Adapun pembagian peran antar TNI, POLRI dan Pemerintah Daerah dalam bidang ketentraman dan ketertiban yaitu:
1. Peran TNI.
a. Alat negara yang berperan sebagai alat pertahanan NKRI
b. Menjalankan tugas bantuan :
– Penyelenggaraan kegiatan kemanusiaan (civil mission)
– Bantuan kepada polri dalam rangka tugas keamanan atas pemerintah.
2. Peran POLRI.
a. Alat negara yang berperan dalam memelihara keamanan dan ketertiban masyarakat, menegakan hukum, memberikan pengayoman, dan pelayanan kepada masyarakat.
b. POLRI menjalankan tugas bantuan :
– Dalam keadaan daruraat kepada TNI
– Penanggulangan kejahatan internasional
– Pemeliharaan perdamaian dunia dibawaj bendera PBB.
3. Peran Pemerintah Desa.
Dimanifestasikan melalui kewajiban kepala Daerah pasal 27 ayat (1) undang-undang nomor 32 tahun 2004 tentang Pemerintah Daerah, menyatakan ; ‘’Dalam menlaksanakan tugas dan wewenang sebagaimana dimaksud dalam pasal 25 dan pasal 26, kepala daerah dan wakil kepala daerah mempunyai kewajiban :
a.
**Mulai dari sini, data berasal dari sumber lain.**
(** The random names are distinct and not in use. *)
Definition draws_ok (used : gset string) (ds : list GroupDraw) : Prop :=
  Forall draw_shape ds ∧ NoDup (mjoin (draw_names <$> ds)) ∧
  ∀ x, x ∈ mjoin (draw_names <$> ds) → x ∉ used.

(** Starting a group: it runs, and the other groups are as before. *)
Lemma start_group_spec cfg gid d ds :
  draws_ok (rn_ends (cf_net cfg)) (d :: ds) →
  ∃ cfg' sg, start_group mks cfg gid d = Ret cfg' ∧ Group cfg' gid = Some sg ∧ wf sg ∧
    SrvNames sg = group_names gid ∧ (∀ g, g ≠ gid → Group cfg' g = Group cfg g) ∧
    draws_ok (rn_ends (cf_net cfg')) ds.
Proof.
  intros (Hsh & Hnd & Hf). apply Forall_cons in Hsh as [(Hn & Hs & Hns & Hst) Hsh].
  simpl in Hnd, Hf. apply NoDup_app in Hnd as (Hnd & Hdis & Hnds).
  destruct (MakeGroupStart_spec cfg gid (gd_names d) mks (gd_starts d))
    as (net & sg & E & Hw & _ & _ & _ & _ & _ & Hnames & He); [done|by rewrite Hs, Hn|
    by rewrite Hn|by rewrite Hn|intros x Hx; apply Hf, elem_of_app; by left|].
  exists (with_groups cfg net (<[gid:=sg]> (cf_groups cfg))), sg. split_and!; [done| |done| | |].
  - unfold Group, lookupGroup. simpl. apply lookup_insert_eq.
  - by rewrite Hnames, Hn.
  - intros g Hg. unfold Group, lookupGroup. simpl. by rewrite lookup_insert_ne.
  - split_and!; [done|done|]. intros x Hx. simpl. rewrite He.
    assert (x ∉ rn_ends (cf_net cfg)) by (apply Hf, elem_of_app; by right).
    intros [Hin%elem_of_list_to_set|?]%elem_of_union; [|done]. by apply (Hdis x).
Qed.

Lemma join_spec s gid c :
  current s = Some c → valid_config c → Groups c !! gid = None →
  (∀ g srvs, Groups c !! g = Some srvs → srvs = group_names g) →
  ∃ s' c', join visit s gid (group_names gid) = Ret s' ∧ current s' = Some c' ∧ valid_config c' ∧
    Groups c' = <[gid := group_names gid]> (Groups c) ∧ Num c' = i64_wrap (Num c + 1).
Proof.
  intros Hc Hv Hg Hn.
  destruct (join_new_spec current visit visit_all s gid c Hc Hv Hg Hn) as (s' & c' & E & _ & Hc').
  exists (ChangeConfigTo s' c'), c'. unfold join. rewrite E. split; [done|]. split; [apply current_change|done].
Qed.

(** One group joins. *)
Lemma join_group_spec cfg s c gid d ds :
  ctrl_ok cfg s c → Groups c !! gid = None → draws_ok (rn_ends (cf_net cfg)) (d :: ds) →
  ∃ cfg1 sg s1 c1, start_group mks cfg gid d = Ret cfg1 ∧ the_group cfg1 gid = Ret sg ∧
    join visit s gid (SrvNames sg) = Ret s1 ∧ ctrl_ok cfg1 s1 c1 ∧
    Groups c1 = <[gid := group_names gid]> (Groups c) ∧ Num c1 = i64_wrap (Num c + 1) ∧
    (∀ g, g ≠ gid → Group cfg1 g = Group cfg g) ∧ draws_ok (rn_ends (cf_net cfg1)) ds.
Proof.
  intros [Hc Hv Hgs] Hg Hd.
  destruct (start_group_spec cfg gid d ds Hd) as (cfg1 & sg & E & Hsg & Hw & Hnames & Hoth & Hd').
  destruct (join_spec s gid c Hc Hv Hg) as (s1 & c1 & Hj & Hc1 & Hv1 & Hg1 & Hn1);
    [intros g srvs Hs; by apply Hgs in Hs as [-> _]|].
  exists cfg1, sg, s1, c1. split_and!; [done|unfold the_group; by rewrite Hsg|by rewrite Hnames| |done..].
  split; [done|done|]. intros g srvs Hs. rewrite Hg1 in Hs.
  apply lookup_insert_Some in Hs as [[<- <-]|[Hne Hs]].
  - split; [done|]. eauto.
  - rewrite Hoth by done. by apply Hgs.
Qed.

Lemma joinGroups_spec gids cfg s c :
  ctrl_ok cfg s c → NoDup gids.*1 → (∀ g, g ∈ gids.*1 → Groups c !! g = None) →
  (size (Groups c) + length gids ≤ 12)%nat → draws_ok (rn_ends (cf_net cfg)) gids.*2 →
  ∃ cfg' s' c', joinGroups visit mks cfg s gids = Ret (cfg', s', true) ∧ ctrl_ok cfg' s' c' ∧
    (size (Groups c') ≤ 12)%nat ∧
    (∀ g, Groups c' !! g = if decide (g ∈ gids.*1) then Some (group_names g) else Groups c !! g) ∧
    (∀ g, g ∉ gids.*1 → Group cfg' g = Group cfg g).
Proof.
  revert cfg s c. induction gids as [|[gid d] gids IH]; intros cfg s c Hok Hnd Hnew Hsize Hd.
  { simpl in Hsize. exists cfg, s, c. split_and!; [done|done|lia| |done].
    intros g. by rewrite decide_False by set_solver. }
  simpl in Hnd, Hnew, Hsize. apply NoDup_cons in Hnd as [Hgid Hnd].
  assert (Hfresh : Groups c !! gid = None) by (apply Hnew; left).
  destruct (join_group_spec cfg s c gid d gids.*2 Hok Hfresh Hd)
    as (cfg1 & sg & s1 & c1 & E1 & E2 & E3 & Hok1 & Hg1 & _ & Hoth & Hd1).
  assert (Hs1 : size (Groups c1) = S (size (Groups c))) by (rewrite Hg1; by apply map_size_insert_None).
  destruct (checkMember_spec current s1 c1 gid (co_current _ _ _ Hok1)) as (s2 & E4 & Hc2).
  rewrite (IsMember_group c1 gid) in E4; [|apply Hok1|lia|rewrite Hg1, lookup_insert_eq; eauto].
  assert (Hok2 : ctrl_ok cfg1 s2 c1) by (destruct Hok1; by split).
  destruct (IH cfg1 s2 c1 Hok2 Hnd) as (cfg' & s' & c' & E5 & Hok' & Hsz & Hg' & Hoth'); [| |done|].
  { intros g Hin. rewrite Hg1, lookup_insert_ne by (by intros ->). apply Hnew. by right. }
  { lia. }
  exists cfg', s', c'. cbn [joinGroups]. rewrite E1. simpl. rewrite E2. simpl. rewrite E3. simpl.
  rewrite E4. simpl. split_and!; [done|done|done| |].
  - intros g. rewrite Hg', Hg1. destruct (decide (g = gid)) as [->|Hne].
    + rewrite decide_False, lookup_insert_eq, decide_True by (done || by left). done.
    + rewrite lookup_insert_ne by done. by rewrite (decide_ext _ (g ∈ gid :: gids.*1)) by set_solver.
  - intros g [Hne Hin]%not_elem_of_cons. rewrite Hoth' by done. by apply Hoth.
Qed.

(** With at most twelve groups, every group has a shard. *)
Lemma group_has_shard c g :
  valid_config c → (size (Groups c) ≤ 12)%nat → is_Some (Groups c !! g) → g ∈ Shards c.
Proof.
  intros Hv Hs Hg. pose proof (IsMember_group c g Hv Hs Hg) as Hm. unfold IsMember in Hm.
  apply existsb_exists in Hm as (h & Hin%list_elem_of_In & ->%Z.eqb_eq). done.
Qed.

(** A group without a place in the configuration is not a member. *)
Lemma IsMember_none c g :
  valid_config c → Groups c !! g = None → g ≠ 0 → IsMember c g = false.
Proof.
  intros Hv Hg Hz. apply not_true_iff_false. unfold IsMember. rewrite existsb_exists.
  intros (h & Hin%list_elem_of_In & E%Z.eqb_eq). rewrite E in Hin.
  destruct (decide (Groups c = ∅)) as [He|Hne]; [by apply Hz, (vc_none _ Hv)|].
  destruct (vc_assigned _ Hv Hne g Hin) as [? Hs]. congruence.
Qed.

Lemma leave_spec s gid c :
  current s = Some c → valid_config c → is_Some (Groups c !! gid) →
  ∃ s' c', leave visit s gid = Ret s' ∧ current s' = Some c' ∧ valid_config c' ∧
    Groups c' = delete gid (Groups c) ∧ Num c' = i64_wrap (Num c + 1).
Proof.
  intros Hc Hv Hg. destruct (leave_new_spec current visit visit_all s gid c Hc Hv Hg) as (s' & c' & E & _ & Hc').
  exists (ChangeConfigTo s' c'), c'. unfold leave. rewrite E. split; [done|]. split; [apply current_change|done].
Qed.

(** One group leaves. *)
Lemma leave_group_spec cfg s c gid :
  ctrl_ok cfg s c → is_Some (Groups c !! gid) → gid ≠ 0 →
  ∃ s1 s2 c1 cfg1, leave visit s gid = Ret s1 ∧ checkMember s1 gid = Ret (s2, false) ∧
    ExitGroup cfg gid = Ret cfg1 ∧ ctrl_ok cfg1 s2 c1 ∧
    (∀ g, Groups c1 !! g = if decide (g = gid) then None else Groups c !! g) ∧
    Num c1 = i64_wrap (Num c + 1) ∧ Group cfg1 gid = None ∧
    (∀ g, g ≠ gid → Group cfg1 g = Group cfg g).
Proof.
  intros [Hc Hv Hgs] Hg Hz. destruct (leave_spec s gid c Hc Hv Hg) as (s1 & c1 & El & Hc1 & Hv1 & Hg1 & Hn1).
  destruct (checkMember_spec current s1 c1 gid Hc1) as (s2 & E2 & Hc2).
  rewrite IsMember_none in E2 by (done || by rewrite Hg1, lookup_delete_eq).
  destruct Hg as [srvs Hg]. destruct (Hgs gid srvs Hg) as (_ & sg & Hsg & Hw & _).
  destruct (ExitGroup_correct cfg gid sg Hsg Hw) as (cfg1 & Ex & Hgone & Hoth & _).
  assert (Hg1' : ∀ g, Groups c1 !! g = if decide (g = gid) then None else Groups c !! g).
  { intros g. rewrite Hg1. case_decide as Hne; [subst; apply lookup_delete_eq|by apply lookup_delete_ne]. }
  exists s1, s2, c1, cfg1. split_and!; [done|done|done| |done..].
  split; [done|done|]. intros g srvs' Hs. rewrite Hg1' in Hs. case_decide as Hne; [done|].
  rewrite Hoth by done. by apply Hgs.
Qed.

Lemma leaveGroups_spec gids cfg s c :
  ctrl_ok cfg s c → NoDup gids → (∀ g, g ∈ gids → is_Some (Groups c !! g)) → 0 ∉ gids →
  ∃ cfg' s' c', leaveGroups visit cfg s gids = Ret (cfg', s', true) ∧ ctrl_ok cfg' s' c' ∧
    (∀ g, Groups c' !! g = if decide (g ∈ gids) then None else Groups c !! g) ∧
    (∀ g, Group cfg' g = if decide (g ∈ gids) then None else Group cfg g).
Proof.
  revert cfg s c. induction gids as [|gid gids IH]; intros cfg s c Hok Hnd Hin Hz.
  { exists cfg, s, c. by split_and!. }
  apply NoDup_cons in Hnd as [Hgid Hnd]. apply not_elem_of_cons in Hz as [Hne0 Hz].
  destruct (leave_group_spec cfg s c gid Hok) as (s1 & s2 & c1 & cfg1 & E1 & E2 & E3 & Hok1 & Hg1 & _ & Hgone & Hoth);
    [apply Hin; left|done|].
  destruct (IH cfg1 s2 c1 Hok1 Hnd) as (cfg' & s' & c' & E4 & Hok' & Hg' & Hgr'); [|done|].
  { intros g Hg. rewrite Hg1, decide_False by (by intros ->). apply Hin. by right. }
  exists cfg', s', c'. cbn [leaveGroups]. rewrite E1. simpl. rewrite E2. simpl. rewrite E3. simpl.
  split_and!; [done|done| |].
  - intros g. rewrite Hg', Hg1. repeat case_decide; set_solver.
  - intros g. rewrite Hgr'. destruct (decide (g = gid)) as [->|Hne].
    + rewrite decide_False, Hgone, decide_True by (done || by left). done.
    + rewrite Hoth by done. by rewrite (decide_ext _ (g ∈ gid :: gids)) by set_solver.
Qed.

(** ** Properties *)

(** The skeleton cannot be asked: [joinGroups] panics after it has started the first group. *)
Lemma skeleton_joinGroups cfg gid d gids :
  draws_ok (rn_ends (cf_net cfg)) (d :: gids.*2) →
  joinGroups visit mks cfg mkSkeletonCtrler ((gid, d) :: gids) = Panic "nil pointer dereference".
Proof.
  intros Hd. destruct (start_group_spec cfg gid d gids.*2 Hd) as (cfg1 & sg & E & Hsg & _).
  cbn [joinGroups]. rewrite E. simpl. unfold the_group. by rewrite Hsg.
Qed.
Memegang trguh dan mengamalkan Pancasila, melaksanakan Undang Undang Dasar Negara Republik Indonesia tahun 1945 serta mempertahankan dan memelihara keutuhan Negara Kesatuan Republik Indonesia.
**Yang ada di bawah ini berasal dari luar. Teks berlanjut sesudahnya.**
Lemma set_group_runs cfg w sg g : g ≠ gid → runs cfg g → runs (set_group cfg gid w sg) g.
Proof.
  intros Hne (sg' & Hg & ?). exists sg'. split; [|done]. unfold Group, lookupGroup in *. simpl.
  by rewrite lookup_insert_ne.
Qed.

Lemma on_client_groups cfg ptr f cfg' :
  on_client cfg ptr f = Ret cfg' → cf_groups cfg' = cf_groups cfg.
Proof.
  unfold on_client. intros Hc. destruct (clnts_heap _ !! _) as [cl|]; [|done].
  destruct (f _ _). by simplify_eq/=.
Qed.

(** The statements of the test before the recovery change neither the configuration nor the
    groups that the goroutine works on. *)
Lemma main_step_inv k p d p' :
  pt_inv k p → match pt_main p with MShutdown | MDisconnect | MStart => True | _ => False end →
  main_step visit partition gid clnt va d p = Ret p' → pt_inv (S k) p' ∧ pt_gor p' = pt_gor p.
Proof.
  intros [Hc Hn0 Hnx Hvars Hr] Hm' Hs.
  destruct p as [[cfg n] s num state ngid g m clnt0]. unfold pt_cfg in *. simpl in *.
  assert (Hne : match g with GNewGid | GSetJoin | GStart => True | _ => ngid ≠ gid end).
  { pose proof (so_ids Hstart gid (so_gid Hstart)). destruct g; simpl in *; try done; naive_solver lia. }
  destruct m; try done.
  - bind_inv Hs. bind_inv Hs. split; [|done]. pt_build. destruct g; try done; by apply set_group_runs.
  - bind_inv Hs. apply on_client_groups in Hbind. split; [|done]. pt_build.
    unfold runs, Group, pt_cfg in *. simpl. by rewrite Hbind.
  - bind_inv Hs. bind_inv Hs. split; [|done]. pt_build. destruct g; try done; by apply set_group_runs.
Qed.

Lemma gor_step_main d (p p' : PCtrl (St := St)) :
  gor_step visit mks d p = Ret p' → pt_main p' = pt_main p.
Proof.
  destruct p as [ts s num state ngid g m clnt0]. intros Hs.
  destruct g; simpl in Hs; try discriminate; repeat bind_inv Hs; try (by simplify_eq/=);
    unfold change_step in Hs; case_match; by simplify_eq/=.
Qed.

Definition after (m : TestPC) : TestPC :=
  match m with
  | MShutdown => MDisconnect | MDisconnect => MStart | MStart => MRecover | MRecover => MReconnect
  | MReconnect => MGets | MGets => MDelete | MDelete | MEnd => MEnd
  end.

Lemma main_step_main d (p p' : PCtrl (St := St)) :
  main_step visit partition gid clnt va d p = Ret p' → pt_main p' = after (pt_main p).
Proof.
  destruct p as [ts s num state ngid g m clnt0]. intros Hs.
  destruct m; simpl in Hs; try discriminate; repeat bind_inv Hs; simplify_eq/=; done.
Qed.

Lemma pt_ok_step k p p' :
  Z.of_nat k < 2 ^ 58 → pt_ok k p → partition_step visit mks partition gid clnt va p p' → pt_ok (S k) p'.
Proof.
  intros Hk Hok Hs. unfold pt_ok in *. destruct Hs as [d p' Hcut Hd Hs|d p' Hs].
  - destruct (pt_main p) eqn:Em.
    5-8: by rewrite (gor_step_main _ _ _ Hs), Em.
    all: destruct (calls_ctrler (pt_gor p)) eqn:Ec;
      [destruct (gor_ctrler_inv k p d p' Ec Hok Hk Hs) as (Hi' & ->)
      |destruct (gor_local_inv k p d p' Ec Hok Hk Hd Hs) as [Hi' ->]]; by rewrite Em.
  - rewrite (main_step_main _ _ _ Hs). destruct (pt_main p) eqn:Em; try done.
    all: pose proof (main_step_inv k p d p' Hok) as Hm; rewrite Em in Hm;
      by destruct (Hm I Hs) as [Hi' _].
Qed.

(** The recovery, by what the second controller finds after [InitController]. *)
Lemma recover_refused cfg s c state ngid num :
  current (InitController s) = Some c →
  Num c ≤ num ∨ (state = JOIN ∧ IsMember c ngid = false) ∨ (state = LEAVE ∧ IsMember c ngid = true) →
  ∃ msg, recover visit cfg s state ngid num = Fatal msg.
Proof.
  intros Hc Hcase. unfold recover.
  destruct (query_config_spec current _ c Hc) as (s' & -> & _). simpl.
  case_bool_decide; [eauto|]. destruct Hcase as [?|[[-> ->]|[-> ->]]]; [done|eauto..].
Qed.

Lemma recover_left cfg s c ngid num k :
  current (InitController s) = Some c → num < Num c → stage c false ngid k → n0 ≤ ngid →
  ∃ s', recover visit cfg s LEAVE ngid num = Ret (cfg, s') ∧ current s' = Some c ∧
    unfinished s' = None.
Proof.
  intros Hc Hn Hsg Hni. pose proof (recover_init s) as [Hu _]. unfold recover.
  destruct (query_config_spec current _ c Hc) as (s' & E & Hc').
  pose proof (query_unfinished _ _ _ E) as Hu'. rewrite E. simpl.
  rewrite bool_decide_eq_false_2 by lia. rewrite (stage_not_member c ngid k) by done.
  exists s'. split_and!; [done|done|congruence].
Qed.

Lemma recover_joined cfg cfg0 s c ngid num k :
  current (InitController s) = Some c → num < Num c → stage c true ngid k → n0 ≤ ngid →
  0 ≤ k < 2 ^ 61 → runs cfg0 ngid → cf_groups cfg = cf_groups cfg0 →
  ∃ cfg' s' c', recover visit cfg s JOIN ngid num = Ret (cfg', s') ∧ current s' = Some c' ∧
    unfinished s' = None ∧ stage c' false ngid (k + 1).
Proof.
  intros Hc Hn Hsg Hni Hk (sg & Hgr & Hw & _) Hcf. pose proof (recover_init s) as [Hu _].
  unfold recover. destruct (query_config_spec current _ c Hc) as (s1 & E1 & Hc1).
  pose proof (query_unfinished _ _ _ E1) as Hu1. rewrite E1. simpl.
  rewrite bool_decide_eq_false_2 by lia. rewrite (stage_member c ngid k) by done. simpl.
  destruct (stage_leave s1 c ngid k Hc1 Hsg Hni Hk) as (s2 & new & E2 & Hu2 & _ & Hnew).
  unfold leave. rewrite E2. simpl.
  destruct (change_finishes s2 new) as [Hu3 Hc3]; [congruence|].
  destruct (checkMember_spec current _ new ngid Hc3) as (s3 & E3 & Hc4).
  pose proof (checkMember_unfinished _ _ _ _ E3) as Hu4. rewrite E3.
  rewrite (stage_not_member new ngid (k + 1)) by done. simpl.
  destruct (ExitGroup_correct cfg ngid sg) as (cfg' & -> & _); [by unfold Group; rewrite Hcf|done|].
  simpl. exists cfg', s3, new. split_and!; [done|done|congruence|done].
Qed.

(** The change that the goroutine has announced last has been begun, and there is one. *)
Definition begun (p : PCtrl (St := St)) : Prop :=
  match pt_gor p, pt_state p with
  | GNewGid, CtrlNone | GSetJoin, CtrlNone => False
  | (GStart | GJoin | GLeave | GDone), _ => False
  | (GJoinTo new | GLeaveTo new), _ =>
      unfinished (pt_st p) = Some new ∨ current (pt_st p) = Some new
  | _, _ => True
  end.

(** The test has gone on, and the original groups are left. *)
Definition recovered (cfg' : Cfg) (s' : St) : Prop :=
  unfinished s' = None ∧
  ∃ c', current s' = Some c' ∧ valid_config c' ∧ Groups c' = Groups c0 ∧ Num c0 < Num c'.

Lemma init_rest s c : unfinished s = None → current s = Some c → current (InitController s) = Some c.
Proof. intros Hu Hc. destruct (recover_init s) as [_ ->]. by rewrite Hu. Qed.

(** What the recovery finds of a change that was cut off. *)
Lemma init_begun s old new :
  change_at s old new → unfinished s = Some new ∨ current s = Some new →
  current (InitController s) = Some new.
Proof.
  intros [Hu Hc] Hb. destruct (recover_init s) as [_ ->].
  destruct Hu as [Hu|Hu]; rewrite Hu in *; [|done]. by destruct Hb.
Qed.

Lemma init_not_begun s old new :
  change_at s old new → ¬ (unfinished s = Some new ∨ current s = Some new) →
  current (InitController s) = Some old.
Proof.
  intros [Hu Hc] Hb. destruct (recover_init s) as [_ ->].
  destruct Hu as [Hu|Hu]; [rewrite Hu|tauto]. destruct Hc; [done|tauto].
Qed.

Lemma recover_inside cfg cfg0 s c ngid k :
  current (InitController s) = Some c → stage c true ngid k → n0 ≤ ngid → 1 ≤ k < 2 ^ 61 →
  runs cfg0 ngid → cf_groups cfg = cf_groups cfg0 →
  ∃ cfg' s', recover visit cfg s JOIN ngid (Num c0) = Ret (cfg', s') ∧ recovered cfg' s'.
Proof.
  intros Hc Hsg Hni Hk Hr Hcf. pose proof (sg_num _ _ _ _ Hsg) as Hn.
  destruct (recover_joined cfg cfg0 s c ngid (Num c0) k)
    as (cfg' & s' & c' & E & Hc' & Hu' & [Hv' Hg' Hn']); [done|lia|done|done|lia|done|done|].
  exists cfg', s'. split; [done|]. split; [done|]. exists c'. split_and!; [done..|lia].
Qed.

Lemma recover_outside cfg s c ngid k :
  current (InitController s) = Some c → stage c false ngid k → n0 ≤ ngid → 1 ≤ k →
  ∃ cfg' s', recover visit cfg s LEAVE ngid (Num c0) = Ret (cfg', s') ∧ recovered cfg' s'.
Proof.
  intros Hc Hsg Hni Hk. pose proof (sg_num _ _ _ _ Hsg) as Hn.
  destruct (recover_left cfg s c ngid (Num c0) k) as (s' & E & Hc' & Hu'); [done|lia|done|done|].
  exists cfg, s'. split; [done|]. split; [done|]. destruct Hsg. exists c. split_and!; [done..|lia].
Qed.

(** Whether the recovery is accepted. *)
Lemma recover_begun k p cfg :
  pt_inv k p → Z.of_nat k < 2 ^ 58 → cf_groups cfg = cf_groups (pt_cfg p) → begun p →
  ∃ cfg' s', recover visit cfg (pt_st p) (pt_state p) (pt_ngid p) (pt_num p) = Ret (cfg', s') ∧
    recovered cfg' s'.
Proof.
  intros [Hc Hn0 Hnx Hvars Hr] Hk Hcf Hb. rewrite Hn0. destruct (so_n0 Hstart) as [Hp0 Hp1].
  destruct p as [[cfg0 n] s num state ngid g m clnt0]. unfold pt_cfg, begun in *. simpl in *.
  destruct g as [| | | |new| | | | |new| | |]; simpl in *; try done.
  - destruct Hc as (Hu & c & Hc & Hsg). destruct Hvars as [[-> ?]|(-> & ? & ?)]; [done|].
    eapply recover_outside; [by apply init_rest|done|lia|lia].
  - destruct Hc as (Hu & c & Hc & Hsg). destruct Hvars as (Hv1 & Hv2 & Hst).
    case_bool_decide; subst state; [done|]. eapply recover_outside; [by apply init_rest|done|lia|lia].
  - destruct Hc as (c & Hold & Hnew & Hat). destruct Hvars as (? & ? & ->).
    apply (recover_inside _ cfg0 s new _ _ (init_begun _ _ _ Hat Hb) Hnew); try done; lia.
  - destruct Hc as (Hu & c & Hc & Hsg). destruct Hvars as (? & ? & ->).
    apply (recover_inside _ cfg0 s c _ _ (init_rest _ _ Hu Hc) Hsg); try done; lia.
  - destruct Hc as (Hu & c & Hc & Hsg). destruct Hvars as (? & ? & ->).
    apply (recover_inside _ cfg0 s c _ _ (init_rest _ _ Hu Hc) Hsg); try done; lia.
  - destruct Hc as (Hu & c & Hc & Hsg). destruct Hvars as (? & ? & ->).
    apply (recover_inside _ cfg0 s c _ _ (init_rest _ _ Hu Hc) Hsg); try done; lia.
  - destruct Hc as (c & Hold & Hnew & Hat). destruct Hvars as (? & ? & ->).
    eapply recover_outside; [by eapply init_begun|done|lia|lia].
  - destruct Hc as (Hu & c & Hc & Hsg). destruct Hvars as (? & ? & ->).
    eapply recover_outside; [by apply init_rest|done|lia|lia].
  - destruct Hc as (Hu & c & Hc & Hsg). destruct Hvars as (? & ? & ->).
    eapply recover_outside; [by apply init_rest|done|lia|lia].
Qed.

Lemma recover_not_begun k p cfg :
  pt_inv k p → ¬ begun p →
  ∃ msg, recover visit cfg (pt_st p) (pt_state p) (pt_ngid p) (pt_num p) = Fatal msg.
Proof.
  intros [Hc Hn0 Hnx Hvars Hr] Hb. destruct (so_n0 Hstart) as [Hp0 Hp1].
  destruct p as [[cfg0 n] s num state ngid g m clnt0]. unfold pt_cfg, begun in *. simpl in *.
  destruct g as [| | | |new| | | | |new| | |]; simpl in *; try tauto.
  - destruct Hc as (Hu & c & Hc & [_ _ Hnum]). destruct Hvars as [[-> ?]|(-> & ? & ?)]; [|tauto].
    eapply recover_refused; [by apply init_rest|left; lia].
  - destruct Hc as (Hu & c & Hc & [_ _ Hnum]). destruct Hvars as (Hv1 & Hv2 & Hst).
    case_bool_decide; subst state; [|tauto]. eapply recover_refused; [by apply init_rest|left; lia].
  - destruct Hc as (Hu & c & Hc & Hsg). destruct Hvars as (? & ? & ->).
    eapply recover_refused; [by apply init_rest|]. right; left. split; [done|by eapply stage_not_member].
  - destruct Hc as (Hu & c & Hc & Hsg). destruct Hvars as (? & ? & ->).
    eapply recover_refused; [by apply init_rest|]. right; left. split; [done|by eapply stage_not_member].
  - destruct Hc as (c & Hold & Hnew & Hat). destruct Hvars as (? & ? & ->).
    eapply recover_refused; [by eapply init_not_begun|]. right; left. split; [done|by eapply stage_not_member].
  - destruct Hc as (Hu & c & Hc & Hsg). destruct Hvars as (? & ? & ->).
    eapply recover_refused; [by apply init_rest|]. right; right. split; [done|by eapply stage_member].
  - destruct Hc as (c & Hold & Hnew & Hat). destruct Hvars as (? & ? & ->).
    eapply recover_refused; [by eapply init_not_begun|]. right; right. split; [done|by eapply stage_member].
Qed.

Lemma begin_ok ts s0 p0 :
  unfinished s0 = None → current s0 = Some c0 → sh_ngid ts = n0 →
  partitionCtrler_begin clnt ts s0 = Ret p0 → pt_ok 0 p0.
Proof.
  intros Hu Hc Hn Hb. unfold partitionCtrler_begin, makeShardCtrlerClnt in Hb. bind_inv Hb.
  pose proof (recover_init s0) as [Hu0 _]. apply init_rest in Hc; [|done].
  destruct (query_config_spec current _ c0 Hc) as (s1 & E & Hc1).
  pose proof (query_unfinished _ _ _ E) as Hu1.
  rewrite E in Hb. simplify_eq/=. pose proof (so_valid Hstart).
  split; simpl; try done; try lia; [|by left].
  split; [congruence|]. exists c0. split; [done|]. split; [done|done|lia].
Qed.


End Recovery.

(** ** Examples *)

Section Run.

Context (visit : gmap Z (list string) → list (Z * list string)).
Context (mks : Z → nat → option Persister → list IService).
Context (partition : bool) (gid : Z) (clnt : nat) (va : list string).

Abbreviation EP := (PCtrl (St := TwoStep)).

Definition fresh_draw (used : gset string) (d : GroupDraw) : bool :=
  bool_decide (draw_shape d) && bool_decide (NoDup (draw_names d ++ [])) &&
  forallb (λ x, bool_decide (x ∉ used)) (draw_names d ++ []).

Lemma fresh_draw_ok used d : fresh_draw used d = true → draws_ok used [d].
Proof.
  unfold fresh_draw. rewrite !andb_true_iff, forallb_forall. intros [[Hs%bool_decide_eq_true Hn%bool_decide_eq_true] Hf].
  split_and!; [by apply Forall_singleton|exact Hn|].
  intros x Hx. apply (bool_decide_eq_true (x ∉ used)), Hf. by apply list_elem_of_In.
Qed.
b. Meningkatkan kesejahteraan rakyat
c. Memelihara ketentraman dan ketertiban masyarakat.
Bidang pertahanan dan keamanan serta bidang keamanan dan ketertiban dilaksanakn dengan menggunakan pendekatan keamanan (security approach), sedangkan bidang pembinaan ketentraman dan ketertiban yang menggunakan pendekatan kesejahteraan (prosperity approach) tetap dilaksanakan oleh Pemerintah Pusat dan Pemerintah daerah.
Mengingat bahwa ketentraman dan ketertiban merupakan alah satu kebutuhan dasar individu dan atau masyarakat, sudah selayaknya apabila ada partisipasi aktif dari masyarakat, sehingga partisipasi dari masyarakat tersebut dapat tersalur secara tepat perlu dibangun suatu mekanisme.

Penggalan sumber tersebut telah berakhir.